((
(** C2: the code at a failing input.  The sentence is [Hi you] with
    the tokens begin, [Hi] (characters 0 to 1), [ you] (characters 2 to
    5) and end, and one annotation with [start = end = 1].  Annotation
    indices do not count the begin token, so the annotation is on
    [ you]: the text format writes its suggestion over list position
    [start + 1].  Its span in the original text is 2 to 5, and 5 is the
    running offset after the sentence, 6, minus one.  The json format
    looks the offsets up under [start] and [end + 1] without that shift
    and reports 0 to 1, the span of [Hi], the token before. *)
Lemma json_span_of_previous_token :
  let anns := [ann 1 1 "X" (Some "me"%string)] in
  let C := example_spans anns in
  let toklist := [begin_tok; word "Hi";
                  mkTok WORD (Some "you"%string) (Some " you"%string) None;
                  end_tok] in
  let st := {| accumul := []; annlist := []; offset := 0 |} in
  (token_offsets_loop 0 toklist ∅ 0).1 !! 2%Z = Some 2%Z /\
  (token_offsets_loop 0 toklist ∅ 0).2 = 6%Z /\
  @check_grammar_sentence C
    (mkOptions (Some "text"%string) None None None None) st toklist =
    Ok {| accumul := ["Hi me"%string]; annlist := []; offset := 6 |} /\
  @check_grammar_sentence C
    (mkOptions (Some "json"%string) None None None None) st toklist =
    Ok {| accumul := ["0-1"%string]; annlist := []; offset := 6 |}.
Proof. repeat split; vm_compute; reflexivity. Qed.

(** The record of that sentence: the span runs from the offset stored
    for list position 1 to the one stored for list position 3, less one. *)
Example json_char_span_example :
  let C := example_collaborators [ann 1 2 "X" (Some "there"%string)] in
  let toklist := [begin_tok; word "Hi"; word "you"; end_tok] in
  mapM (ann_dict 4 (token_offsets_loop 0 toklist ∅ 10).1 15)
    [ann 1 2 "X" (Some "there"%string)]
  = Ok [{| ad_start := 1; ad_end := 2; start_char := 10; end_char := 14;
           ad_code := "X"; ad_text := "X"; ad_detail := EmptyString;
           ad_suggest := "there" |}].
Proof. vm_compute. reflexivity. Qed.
))
• Exercise directions:
Of all the lines in the records, how many have the word "position"? Write only the number.

• Task solution:
2